Peter Berger

Die Abdankung der Transzendenz

Peter L. Berger schreibt über den (angeblichen) Verlust der Transzendenz in unserer modernen Kutlur – letztlich in der Tradition von Schleiermacher stehend (Auf den Spuren der Engel, 1991, S. 20): 

Die Entmachtung oder Abdankung der Transzendenz hat verschieden getönte Reaktionen ausgelöst: prophetischen Zorn, tiefe Trauer, Triumph – oder auch nur eine von keinerlei Gefühl getrübte Sachlichkeit. Der konservative Wortführer der Religion, der ein gottloses Zeitalter verdonnert, der „fortschrittliche“ Intellektuelle, der es willkommen heißt, und der kühle Analytiker, der es lediglich registriert, haben jedoch eines gemeinsam: sie halten diese Lage in einer Zeit, in der sich das Göttliche – mindestens in seinen klassischen Formen – in den Hintergrund menschlicher Belange und Vorstellungen zurückgezogen hat, für unausweichlich.

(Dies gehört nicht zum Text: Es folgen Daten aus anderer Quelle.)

(* ===== verification/RelayClient.v ===== *)
(** * The Relay's Host connector

    Models [agentpulse-relay/src/client.rs]: the canceller of a connector's
    sockets, the connector's settings, its handshake and its waiting loop, and
    the tunnel that follows.  DNS, TCP and TLS are outside: a connection is the
    byte stream a handshake runs on. *)

From stdpp Require Import base strings numbers sorting gmap list.
From S2P Require Import Prelude Bytes Values Dto Net RelayProtocol RelaySpec Tunnel.

(** ** RelayConnectionCanceller *)

(** A socket, by an identity of its own; [shut] are the sockets that were shut
    down. *)
Abbreviation Socket := N (only parsing).

Record Canceller : Type := MkCanceller {
  cancelled : bool;
  next_connection : N;
  connections : gmap N Socket;
  shut : gset Socket
}.

Definition canceller_new : Canceller := MkCanceller false 0 ∅ ∅.

(** [cancel] sets the flag, and then takes the connections under their lock:
    other calls may come between the two. *)
Definition cancel_flag (c : Canceller) : Canceller :=
  MkCanceller true (next_connection c) (connections c) (shut c).
Definition cancel_sockets (c : Canceller) : Canceller :=
  MkCanceller (cancelled c) (next_connection c) ∅ (shut c ∪ map_img (connections c)).

(** [stop] is the connector's stop flag as it is read under the lock. *)
Definition canceller_register (socket : Socket) (stop : bool) : act Canceller RelayError N := λ c,
  if cancelled c || stop
  then (MkCanceller (cancelled c) (next_connection c) (connections c) ({[socket]} ∪ shut c),
        Err Relay_Stopped)
  else
    let connection := next_connection c in
    (MkCanceller (cancelled c) ((connection + 1) mod 2 ^ 64) (<[connection := socket]> (connections c))
       (shut c), Ok connection).

(** Also run when a [RelayConnectionRegistration] is dropped. *)
Definition canceller_unregister (connection : N) (c : Canceller) : Canceller :=
  MkCanceller (cancelled c) (next_connection c) (delete connection (connections c)) (shut c).

(** A call on the canceller, and what a trace of calls leads to. *)
Inductive CancelCall : Type :=
| Call_Flag
| Call_Sockets
| Call_Register (socket : Socket) (stop : bool)
| Call_Unregister (connection : N).

Definition cancel_call (call : CancelCall) (c : Canceller) : Canceller :=
  match call with
  | Call_Flag => cancel_flag c
  | Call_Sockets => cancel_sockets c
  | Call_Register socket stop => (canceller_register socket stop c).1
  | Call_Unregister connection => canceller_unregister connection c
  end.

Definition cancel_calls (calls : list CancelCall) (c : Canceller) : Canceller :=
  foldl (λ c call, cancel_call call c) c calls.

(** ** RelayHostConnectionConfig *)

(** Of the local tunnel address only its port is examined. *)
Record RelayHostConnectionConfig : Type := MkHostConfig {
  host_endpoint : RelayEndpoint;
  host_id : rstring;
  host_authentication_key_bytes : bytes32;
  local_tunnel_port : u16;
  connection_canceller : bool
}.

Section connector.
Context `{Externals} `{RelayExternals}.

Definition from_key (endpoint : RelayEndpoint) (host_id : rstring) (key : bytes32) (port : u16) :
    result RelayError RelayHostConnectionConfig :=
  _ ← uuid_v7 "host_id" host_id;
  if (raw port =? 0)%N then Err (relay_invalid "local_tunnel_address" "port must be non-zero")
  else Ok (MkHostConfig endpoint host_id key port false).

Definition RelayHostConnectionConfig_new (endpoint : RelayEndpoint) (host_id enrollment_token : rstring)
    (port : u16) : result RelayError RelayHostConnectionConfig :=
  if is_empty (trim enrollment_token) || negb (bool_decide (trim enrollment_token = enrollment_token))
     || (128 <? byte_len enrollment_token)%nat
  then Err (relay_invalid "enrollment_token"
              "must be nonblank, unpadded by whitespace, and at most 128 bytes")
  else from_key endpoint host_id (host_authentication_key enrollment_token) port.

Definition with_connection_canceller (c : RelayHostConnectionConfig) : RelayHostConnectionConfig :=
  MkHostConfig (host_endpoint c) (host_id c) (host_authentication_key_bytes c) (local_tunnel_port c) true.

(** ** The handshake *)

Definition read_relay : act Stream RelayError RelayMessage :=
  payload ← read_frame; lift (decode_relay payload).

Definition write_endpoint (message : EndpointMessage) : act Stream RelayError unit :=
  bytes ← lift (encode_endpoint message); write_frame bytes.

(** [now] is the wall clock in seconds. *)
Definition read_challenge (now : Z) : act Stream RelayError (rstring * bytes32 * Z) :=
  message ← read_relay;
  match message with
  | Challenge connection_id nonce expires_at =>
      if (expires_at <=? now)%Z then throw (Relay_Timeout "authenticate the Relay challenge")
      else
        bytes ← lift (ok_or Relay_Base64 (base64_decode nonce));
        nonce ← lift (ok_or (relay_invalid "nonce" "must contain 32 bytes") (of_raw bytes));
        mret (connection_id, nonce, expires_at)
  | _ => throw (Relay_Protocol (lit "Relay did not begin with a challenge"))
  end.

Definition probe (now : Z) : act Stream RelayError unit := _ ← read_challenge now; mret ().

Definition build_client_hello (key : bytes32) (route_id : rstring) (message : RelayMessage) :
    result RelayError EndpointMessage :=
  match message with
  | Challenge connection_id nonce expires_at =>
      nonce ← decode_32 "nonce" nonce;
      proof ← client_proof key connection_id nonce expires_at route_id;
      Ok (ClientHello route_id proof)
  | _ => Err (relay_invalid "challenge" "message is not a challenge")
  end.

Definition map_remote_error (code : RelayErrorCode) (message : rstring) : RelayError :=
  match code with
  | AuthenticationFailed => Relay_Authentication
  | HostUnavailable => Relay_HostUnavailable
  | HostBusy => Relay_HostBusy
  | _ => Relay_Protocol message
  end.

(** [routes.sort_by(..)] on the route identities, a stable sort. *)
Definition route_le (left right : RouteRegistration) : Prop := str_le (route_id left) (route_id right).
#[global] Instance route_le_dec : RelDecision route_le.
Proof. intros x y. unfold route_le. apply _. Defined.

Definition sort_routes (routes : list RouteRegistration) : list RouteRegistration :=
  merge_sort route_le routes.

(** The part of [connect_host_once_with_route_check_and_waiting] between the
    connection and the loop; it returns the identity the Relay gave. *)
Definition host_handshake (config : RelayHostConnectionConfig) (routes : list RouteRegistration) (now : Z) :
    act Stream RelayError rstring :=
  '(connection_id, nonce, expires_at) ← read_challenge now;
  proof ← lift (host_proof (host_authentication_key_bytes config) connection_id nonce expires_at
                  (host_id config) routes);
  _ ← write_endpoint (HostHello (host_id config) routes proof);
  mret connection_id.

(** ** The waiting loop *)

(** The connection, whether [on_waiting] is still [Some], and how often it was
    called. *)
Record HostWait : Type := MkHostWait {
  wait_stream : Stream;
  on_waiting : bool;
  waiting_calls : nat
}.

(** What an iteration sees outside the stream: the stop flag before and after
    the read, and what [routes_are_current] answers. *)
Record WaitTick : Type := MkTick { stop_before : bool; stop_after : bool; routes_current : bool }.

Definition on_wait_stream {A} (m : act Stream RelayError A) : act HostWait RelayError A := λ h,
  let '(s, r) := m (wait_stream h) in (MkHostWait s (on_waiting h) (waiting_calls h), r).

Definition take_callback (h : HostWait) : HostWait :=
  if on_waiting h then MkHostWait (wait_stream h) false (S (waiting_calls h)) else h.

(** [true] is the [break] that leads to the tunnel. *)
Definition wait_iteration (connection_id : rstring) (t : WaitTick) : act HostWait RelayError bool :=
  if stop_before t then throw Relay_Stopped
  else
    message ← on_wait_stream read_relay;
    if stop_after t then throw Relay_Stopped
    else
      let unexpected := throw (Relay_Protocol (lit "unexpected message while waiting for a client")) in
      match message with
      | HostWaiting waiting_id =>
          if bool_decide (waiting_id = connection_id) then
            if negb (routes_current t) then throw Relay_RoutesChanged
            else _ ← modify take_callback; mret false
          else unexpected
      | Ping ping_id =>
          if negb (routes_current t) then throw Relay_RoutesChanged
          else _ ← on_wait_stream (write_endpoint (Pong ping_id)); mret false
      | TunnelReady _ => mret true
      | RelayFailure code message _ => throw (map_remote_error code message)
      | Challenge _ _ _ => unexpected
      end.

(** The loop over the iterations seen so far; without a result it still waits. *)
Fixpoint wait_loop (connection_id : rstring) (ticks : list WaitTick) (h : HostWait) :
    HostWait * option (result RelayError unit) :=
  match ticks with
  | [] => (h, None)
  | t :: ticks' =>
      match wait_iteration connection_id t h with
      | (h', Ok true) => (h', Some (Ok ()))
      | (h', Ok false) => wait_loop connection_id ticks' h'
      | (h', Err e) => (h', Some (Err e))
      end
  end.

Definition TUNNEL_IDLE_TIMEOUT : N := 60 * 10 ^ 9.
Definition TUNNEL_STALLED_TIMEOUT : N := 10 * 10 ^ 9.

(** What happens around the connector: the outcome of [connect_tls], of the
    canceller's registration (for a connector without a canceller it is not
    asked for), of the local connection, and everything the loops see. *)
Record HostScript : Type := MkScript {
  stop_at_start : bool;
  tls_connection : result RelayError Stream;
  registered : result RelayError N;
  challenge_now : Z;
  ticks : list WaitTick;
  local_connection : result IoErrorKind unit;
  pump_started : N;
  pump_inputs : list PumpInput
}.

(** [connect_host_once_with_route_check_and_waiting]: the calls of
    [on_waiting] and the result, none while it runs. *)
Definition connect_host_once (config : RelayHostConnectionConfig) (routes : list RouteRegistration)
    (script : HostScript) : nat * option (result RelayError RelayTunnelStats) :=
  if is_empty routes
  then (0, Some (Err (relay_invalid "routes" "at least one authenticated route is required")))
  else if stop_at_start script then (0, Some (Err Relay_Stopped))
  else
    let routes := sort_routes routes in
    match tls_connection script, (if connection_canceller config then registered script else Ok 0%N) with
    | Err e, _ => (0, Some (Err e))
    | Ok _, Err e => (0, Some (Err e))
    | Ok stream, Ok _ =>
        match host_handshake config routes (challenge_now script) stream with
        | (_, Err e) => (0, Some (Err e))
        | (stream, Ok connection_id) =>
            match wait_loop connection_id (ticks script) (MkHostWait stream true 0) with
            | (h, None) => (waiting_calls h, None)
            | (h, Some (Err e)) => (waiting_calls h, Some (Err e))
            | (h, Some (Ok _)) =>
                match local_connection script with
                | Err kind => (waiting_calls h, Some (Err (Relay_Io "connect local tunnel target" kind)))
                | Ok _ => (waiting_calls h,
                    (pump TUNNEL_IDLE_TIMEOUT TUNNEL_STALLED_TIMEOUT (pump_inputs script)
                       (pump_start (pump_started script))).2)
                end
            end
        end
    end.
End connector.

Das Wort „übernatürlich“  (oder auch „transzendent“) ist zu Recht auf Kritik aus den verschiedensten Lagern gestoßen. Religionshistoriker und Kulturanthropologen weisen darauf hin, daß es eine Ieilung der Wirklichkeit suggeriert: ein geschlossenes System rational faßbarer „Natur“ und, jenseits und außerhalb, ein geheimnisvolles Irgendwo. Eine solche Vorstellung ist für die Moderne bezeichnend und führt sogleich in die Irre, wenn man mit ihr an primitive oder archaische Kulturen herangeht. Alttestamentler bemängeln, das Wort „übernatürlich“ werde der Konkretheit und Historizität der jüdischen Religion nicht gerecht, christliche Theologen, daß es zu einer der Inkarnations-, wenn nicht schon der Schöpfungslehre innewohnenden Weltbejahung im Widerspruch stehe. Dennoch trifft es, vor allem in seiner alltäglichen Bedeutung, eine fundamentale Kategorie der Religion: nämlich die Überzeugung oder den Glauben, daß es eine andere Wirklichkeit gibt, und zwar eine von absoluter Bedeutung für den Menschen, welche die Wirklichkeit unseres Alltags transzendiert. Diese Grundvorstellung von Wirklichkeit, nicht nur von irgendeiner ihrer historischen Varianten, ist es, was angeblich in der modernen Welt abgestorben oder im Absterben begriffen ist.

Peter Berger (1929–2017)

Der Religionssoziologe Peter L. Berger ist am 27. Juni 2017 verstorben. Der katholische Theologe Paul M. Zulehner erinnert sich an einen Freund. Vor sieben Jahren hatte ich ein Gespräch zwischen Al Mohler und Peter Berger hier gepostet.

In Erinnerung an Berger ein Zitat aus seinem Buch: Erlösender Glaube (2004, S. 1):

Wenn wir vorübergehend die Frage außer Acht lassen, warum jemand einen Glauben hat: Es gibt gute Gründe, weshalb viele Menschen, häufig sehr erfolgreich, ohne einen Glauben durchs Leben gehen. Schwieriger ist es einzusehen, warum jemand kein Interesse an diesem Thema haben sollte. Religiöser Glaube, egal in welcher Form, basiert immer auf einer Grundannahme – nämlich der, dass es eine Wirklichkeit jenseits der Wirklichkeit des gewöhnlichen, alltäglichen Lebens gibt, und dass diese tiefer liegende Wirklichkeit eine gutartige ist. Anders ausgedrückt: Religiöser Glaube impliziert, dass es etwas gibt, das über den Tod und die Verwesung hinaus geht, die, wie wir wissen, nicht nur uns selbst erfassen werden, sondern alles, was uns in der Welt etwas bedeutet – die Menschheit und den Planeten, auf dem die Menschheitsgeschichte ihren Lauf nimmt, und (wenn die moderne Physik Recht behält) das gesamte Universum.